Estamos vendo de camarote a degradação do ser humano... Assassinatos, brigas, agressões estão se tornando algo comum e isso preocupa demais..Não devemos achar que isso é normal...Nosso judiciário é o maior problema..um país que tem como os chefes mor da justiça pessoas indicadas e não por mérito já mostra tamanha pobreza de sabedoria...
Pra piorar ainda mais eles mesmos vão a presídios depois de massacres ver o que esta errado ao invés de irem a casa de policiais mortos por estes mesmos bandidos que se matam dentro do sistema...Infelizmente é difícil de acreditar que isso um dia vai mudar...

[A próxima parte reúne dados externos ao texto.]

(* ===== verification/QmpTypes.v ===== *)
(** * QMP data types (internal/qmp/types.go) *)
From S2P Require Import Prelude GoErrors.

(** The sealed [Args] interface: one constructor per implementing struct, plus
    [NoArgs] for the nil interface value the callers pass. *)
Inductive Args :=
| NoArgs
| NBDServerStartArgs (type host port : string)
| NBDServerAddArgs (device : string) (writable : bool)
| DriveMirrorArgs (device target sync mode jobID : string)
| BlockJobCancelArgs (device : string) (force : bool)
| MigrateSetCapabilitiesArgs (capabilities : list (string * bool))
| MigrateSetParametersArgs (downtimeLimit maxBandwidth multifdChannels : Z)
| MigrateArgs (uri : string)
| AnnounceSelfArgs (initial max rounds step : Z).

#[global] Instance Args_eq_dec : EqDecision Args.
Proof. solve_decision. Defined.

Record request := Request { req_execute : string; req_arguments : Args }.

Record QError := QErr { q_class : string; q_desc : string }.

(** [Return] is [None] when the key is absent. *)
Record response := Response {
  r_return : option string;
  r_error : option QError;
  r_event : string }.

#[global] Instance QError_eq_dec : EqDecision QError.
Proof. solve_decision. Defined.
#[global] Instance response_eq_dec : EqDecision response.
Proof. solve_decision. Defined.

(** [type BlockJobStatus string] and [type MigrateStatus string]: open string
    types with a few named constants. *)
Definition BlockJobStatusConcluded : string := "concluded".
Definition BlockJobStatusNull : string := "null".

Record BlockJobInfo := MkBlockJobInfo {
  bj_device : string;
  bj_len : Z;
  bj_offset : Z;
  bj_speed : Z;
  bj_ready : bool;
  bj_status : string;
  bj_type : string }.

Definition MigrateStatusActive : string := "active".
Definition MigrateStatusCompleted : string := "completed".
Definition MigrateStatusFailed : string := "failed".
Definition MigrateStatusCancelled : string := "cancelled".

Record MigrateInfo := MkMigrateInfo {
  mi_status : string;
  mi_errorDesc : string;
  mi_ramTotal : Z;
  mi_ramTransferred : Z;
  mi_ramRemaining : Z;
  mi_downtime : Z;
  mi_setupTime : Z;
  mi_totalTime : Z }.

(** The mutable part of [qmp.Client]: whether [conn] is non-nil, the queue of
    buffered events and the partial line kept across timeouts. *)
Record Client := MkClient {
  c_conn : bool;
  c_events : list response;
  c_buf : string;
  c_socket : string }.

Para este jovem aí...só lamento...
Juarez rezende araujo
12/01/2018 18:07
Cadeira elétrica pra este assassino e que tenha uma morte bem lenta!
Antonio Medeiros
12/01/2018 14:55
Só Bolsonaro presidente pra dar jeito nesse país
Lourival Dorow
12/01/2018 12:40
Nosso mundo está perdido!
E o pior de tudo, é o que disse o Sr. Mario Pera: não fica 05 anos preso. Logo está solto e vai continuar a matar as pessoas!

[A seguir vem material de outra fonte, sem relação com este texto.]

(* ===== verification/Netip.v ===== *)
(** * Go's net/netip.Addr

    The part of the standard library's address type that the migration code and
    the request validation use.  An IPv6 address is its eight 16-bit groups and
    its zone. *)
From S2P Require Import Prelude GoStrings.

Inductive Addr :=
| AddrInvalid                                   (* the zero Addr *)
| Addr4 (a b c d : Z)
| Addr6 (groups : list Z) (zone : string).

#[global] Instance Addr_eq_dec : EqDecision Addr.
Proof. solve_decision. Defined.

Definition IsValid (a : Addr) : bool := match a with AddrInvalid => false | _ => true end.
Definition Is4 (a : Addr) : bool := match a with Addr4 _ _ _ _ => true | _ => false end.
Definition Is6 (a : Addr) : bool := match a with Addr6 _ _ => true | _ => false end.

(** [Is4In6]: the prefix ::ffff:0:0/96. *)
Definition Is4In6 (a : Addr) : bool :=
  match a with
  | Addr6 [0; 0; 0; 0; 0; 65535; _; _] _ => true
  | _ => false
  end.

Definition Unmap (a : Addr) : Addr :=
  match a with
  | Addr6 [0; 0; 0; 0; 0; 65535; g; h] _ => Addr4 (g / 256) (g mod 256) (h / 256) (h mod 256)
  | _ => a
  end.

(** ** Printing *)

Definition hex_digit (d : Z) : ascii :=
  ascii_of_nat (Z.to_nat (if d <? 10 then 48 + d else 87 + d)).

(** [appendHex] of a 16-bit group: no leading zeros. *)
Definition hex16 (g : Z) : string :=
  let d3 := String (hex_digit (g / 4096)) "" in
  let d2 := String (hex_digit ((g / 256) mod 16)) "" in
  let d1 := String (hex_digit ((g / 16) mod 16)) "" in
  let d0 := String (hex_digit (g mod 16)) "" in
  if g >=? 4096 then d3 +:+ d2 +:+ d1 +:+ d0
  else if g >=? 256 then d2 +:+ d1 +:+ d0
  else if g >=? 16 then d1 +:+ d0
  else d0.

Definition string4 (a b c d : Z) : string :=
  Itoa a +:+ "." +:+ Itoa b +:+ "." +:+ Itoa c +:+ "." +:+ Itoa d.

(** The length of the run of zero groups at the head. *)
Fixpoint zero_run (gs : list Z) : nat :=
  match gs with
  | g :: gs => if g =? 0 then S (zero_run gs) else 0%nat
  | [] => 0%nat
  end.

(** The first longest run of at least two zero groups: start and end. *)
Fixpoint best_run (i : nat) (gs : list Z) (best : nat * nat) : nat * nat :=
  match gs with
  | [] => best
  | _ :: gs' =>
      let l := zero_run gs in
      let best := if (2 <=? l)%nat && (best.2 - best.1 <? l)%nat then (i, (i + l)%nat) else best in
      best_run (S i) gs' best
  end.

Definition string6 (gs : list Z) : string :=
  match best_run 0 gs (8, 8)%nat with
  | (s, e) =>
      if (s <? 8)%nat then
        Join ":" (hex16 <$> take s gs) +:+ "::" +:+ Join ":" (hex16 <$> drop e gs)
      else Join ":" (hex16 <$> gs)
  end.

Definition with_zone (s zone : string) : string :=
  if (zone =? "")%string then s else s +:+ "%" +:+ zone.

Definition String_ (a : Addr) : string :=
  match a with
  | AddrInvalid => "invalid IP"
  | Addr4 a b c d => string4 a b c d
  | Addr6 gs zone =>
      match Unmap a with
      | Addr4 a b c d => with_zone ("::ffff:" +:+ string4 a b c d) zone
      | _ => with_zone (string6 gs) zone
      end
  end.

(** ** Parsing *)

(** [parseIPv4Fields]: [val], [digLen] and the finished octets so far; [prev] says
    whether the previous character was a dot (or there was none). *)
Fixpoint parseIPv4Fields (s : string) (val : Z) (digLen : nat) (prev : bool) (done : list Z)
    : option (list Z) :=
  match s with
  | "" => if (length done =? 3)%nat && negb prev then Some (done ++ [val]) else None
  | String c s =>
      if is_digit c then
        if (digLen =? 1)%nat && (val =? 0) then None
        else
          let val := val * 10 + (Z.of_nat (nat_of_ascii c) - 48) in
          if val >? 255 then None else parseIPv4Fields s val (S digLen) false done
      else if (c =? ".")%char then
        if prev then None
        else if (length done =? 3)%nat then None
        else parseIPv4Fields s 0 0 true (done ++ [val])
      else None
  end.

Definition parseIPv4 (s : string) : option (list Z) := parseIPv4Fields s 0 0 true [].

Definition hex_val (c : ascii) : option Z :=
  let n := Z.of_nat (nat_of_ascii c) in
  if is_digit c then Some (n - 48)
  else if in_range "a" "f" c then Some (n - 87)
  else if in_range "A" "F" c then Some (n - 55)
  else None.

(** One group of hex digits: value, number of digits, rest; [None] after more
    than four digits. *)
Fixpoint hex_group (s : string) (acc : Z) (off : nat) : option (Z * nat * string) :=
  match s with
  | String c s' =>
      match hex_val c with
      | Some d => if (3 <? off)%nat then None else hex_group s' (acc * 16 + d) (S off)
      | None => Some (acc, off, s)
      end
  | "" => Some (acc, off, s)
  end.

(** The loop of [parseIPv6]: the groups read so far, the position of the
    ellipsis, the rest of the string.  Each round reads one group, so eight
    rounds suffice. *)
Fixpoint parseIPv6_loop (n : nat) (s : string) (gs : list Z) (ell : option nat)
    : option (list Z * option nat * string) :=
  match n with
  | O => Some (gs, ell, s)
  | S n =>
      match hex_group s 0 0 with
      | None => None
      | Some (acc, off, rest) =>
          if (off =? 0)%nat then None
          else
            match rest with
            | String "." _ =>
                if bool_decide (ell = None) && negb (length gs =? 6)%nat then None
                else if (6 <? length gs)%nat then None
                else
                  match parseIPv4 s with
                  | Some [a; b; c; d] => Some (gs ++ [a * 256 + b; c * 256 + d], ell, "")
                  | _ => None
                  end
            | "" => Some (gs ++ [acc], ell, "")
            | String ":" "" => None
            | String ":" (String ":" rest2) =>
                match ell with
                | Some _ => None
                | None =>
                    let gs := gs ++ [acc] in
                    if (rest2 =? "")%string then Some (gs, Some (length gs), "")
                    else parseIPv6_loop n rest2 gs (Some (length gs))
                end
            | String ":" rest1 => parseIPv6_loop n rest1 (gs ++ [acc]) ell
            | _ => None
            end
      end
  end.

Definition parseIPv6_groups (s : string) : option (list Z) :=
  let start := if HasPrefix s "::" then (sdrop 2 s, Some 0%nat) else (s, None) in
  if HasPrefix s "::" && (sdrop 2 s =? "")%string then Some [0; 0; 0; 0; 0; 0; 0; 0]
  else
    match parseIPv6_loop 8 start.1 [] start.2 with
    | Some (gs, ell, "") =>
        match ell with
        | None => if (length gs <? 8)%nat then None else Some gs
        | Some e =>
            if (length gs <? 8)%nat
            then Some (take e gs ++ replicate (8 - length gs) 0 ++ drop e gs)
            else None
        end
    | _ => None
    end.

Definition parseIPv6 (s : string) : option Addr :=
  match IndexByte s "%" with
  | None => (fun gs => Addr6 gs "") <$> parseIPv6_groups s
  | Some i =>
      if (sdrop (S i) s =? "")%string then None
      else (fun gs => Addr6 gs (sdrop (S i) s)) <$> parseIPv6_groups (stake i s)
  end.

(** [ParseAddr]: the first of '.', ':' and '%' decides the family. *)
Definition ParseAddr (s : string) : option Addr :=
  match IndexAny s ".:%" with
  | None => None
  | Some i =>
      match sdrop i s with
      | String "." _ =>
          match parseIPv4 s with
          | Some [a; b; c; d] => Some (Addr4 a b c d)
          | _ => None
          end
      | String ":" _ => parseIPv6 s
      | _ => None
      end
  end.

(** ** Facts *)

Definition octet (z : Z) : Prop := 0 ≤ z < 256.

Lemma digit_not c d : is_digit c = true → is_digit d = false → (c =? d)%char = false.
Proof. intros Hc Hd. destruct (Ascii.eqb_spec c d); [congruence|done]. Qed.

Lemma digits_no_char sep s : forallb_str is_digit s = true → is_digit sep = false → no_char sep s = true.
Proof.
  intros Hs Hsep. unfold no_char. eapply forallb_str_mono; [|exact Hs].
  intros c Hc. by rewrite (digit_not c sep).
Qed.

(** The printed form of an IPv4 address has no colon. *)
Lemma string4_no_colon a b c d :
  octet a → octet b → octet c → octet d → no_char ":" (string4 a b c d) = true.
Proof.
  unfold octet. intros. unfold string4, no_char. rewrite !forallb_str_app.
  assert (Hd : ∀ z, 0 ≤ z → no_char ":" (Itoa z) = true).
  { intros z Hz. apply digits_no_char; [by apply Itoa_digits|done]. }
  unfold no_char in Hd. rewrite !Hd by lia. done.
Qed.

Example string6_ex1 : String_ (Addr6 [8193; 3512; 0; 0; 0; 0; 0; 1] "") = "2001:db8::1".
Proof. vm_compute. reflexivity. Qed.
Example string6_ex2 : String_ (Addr6 [0; 0; 0; 0; 0; 0; 0; 0] "") = "::".
Proof. vm_compute. reflexivity. Qed.
Example string6_ex3 : String_ (Addr6 [0; 0; 0; 0; 0; 65535; 2561; 515] "") = "::ffff:10.1.2.3".
Proof. vm_compute. reflexivity. Qed.
Example parse_ex1 : ParseAddr "2001:db8::1" = Some (Addr6 [8193; 3512; 0; 0; 0; 0; 0; 1] "").
Proof. vm_compute. reflexivity. Qed.
Example parse_ex2 : ParseAddr "10.0.0.01" = None.
Proof. vm_compute. reflexivity. Qed.
Example parse_ex3 : ParseAddr "::ffff:10.1.2.3%eth0" = Some (Addr6 [0; 0; 0; 0; 0; 65535; 2561; 515] "eth0").
Proof. vm_compute. reflexivity. Qed.
Example parse_ex4 : ParseAddr "fe80::" = Some (Addr6 [65152; 0; 0; 0; 0; 0; 0; 0] "").
Proof. vm_compute. reflexivity. Qed.
Example parse_ex5 : ParseAddr "10.244.1.7" = Some (Addr4 10 244 1 7).
Proof. vm_compute. reflexivity. Qed.

(** The values Go's type can hold. *)
Definition wf_addr (a : Addr) : Prop :=
  match a with
  | AddrInvalid => True
  | Addr4 a b c d => octet a ∧ octet b ∧ octet c ∧ octet d
  | Addr6 gs _ => length gs = 8%nat ∧ Forall (fun g => 0 ≤ g < 65536) gs
  end.

Lemma Unmap_cases a :
  Unmap a = a ∨ ∃ g h zone, a = Addr6 [0; 0; 0; 0; 0; 65535; g; h] zone ∧
    Unmap a = Addr4 (g / 256) (g mod 256) (h / 256) (h mod 256).
Proof.
  unfold Unmap. repeat (case_match; try (by left); subst). right. eauto 10.
Qed.

Lemma wf_Unmap a : wf_addr a → wf_addr (Unmap a).
Proof.
  intros Hwf. destruct (Unmap_cases a) as [->|(g & h & zone & -> & ->)]; [done|].
  destruct Hwf as [_ Hf]. do 6 apply Forall_cons in Hf as [_ Hf].
  apply Forall_cons in Hf as [Hg Hf]. apply Forall_cons in Hf as [Hh _].
  unfold wf_addr, octet. split_and!; try (apply Z.div_pos || apply Z.mod_pos_bound); try lia;
    try (apply Z.div_lt_upper_bound; lia); apply Z.mod_pos_bound; lia.
Qed.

Pra esses casos, sou a favor da pena de morte!!!
mario pera
12/01/2018 10:46
Independente de ser um indígena, é fato que a crueldade e a frieza, com que age não é próprio de alguém que possa viver numa sociedade. Crimes desta ordem estão banalizados e acontecem todos os dias, por conta acima de tudo da certeza da impunidade. Evidente que tem que haver a socialização - fase de crescimento do ser humano - e no caso de transgressão, a ressocialização, mas parece que alguém que age desta maneira precisa estar distante do convívio social. E pra sempre. Porém, mesmo com mandado de prisão que possui (não efetivamente cumprido), com mais este nas costas, não ficará mais de 5 anos presos. Terá benesses dos regimes de progressão de penas, indultos, concessões ,prováveis fugas...e acaba na lista dos campões de passagens pela politica. Não faltará um magistrado bem intencionado a acolher um parecer médico - junto ao um pedido de relaxamento de pena - que afirme que o mesmo está pronto para voltar a matar.....Tá cheio de casos assim. E não adianta o velho truque de "legado social" fosse assim seríamos quase todos delinquentes, a partir do nível de pobreza que passamos na infância; como os tantos milhoes de brasileiros abaixo do nível da pobreza que não frequentam, por caráter estatísticas do crime. Assim como não se pode carimbar nível social com comportamento correto, já que bandido não tem nivel, tem que pagar pelo que faz.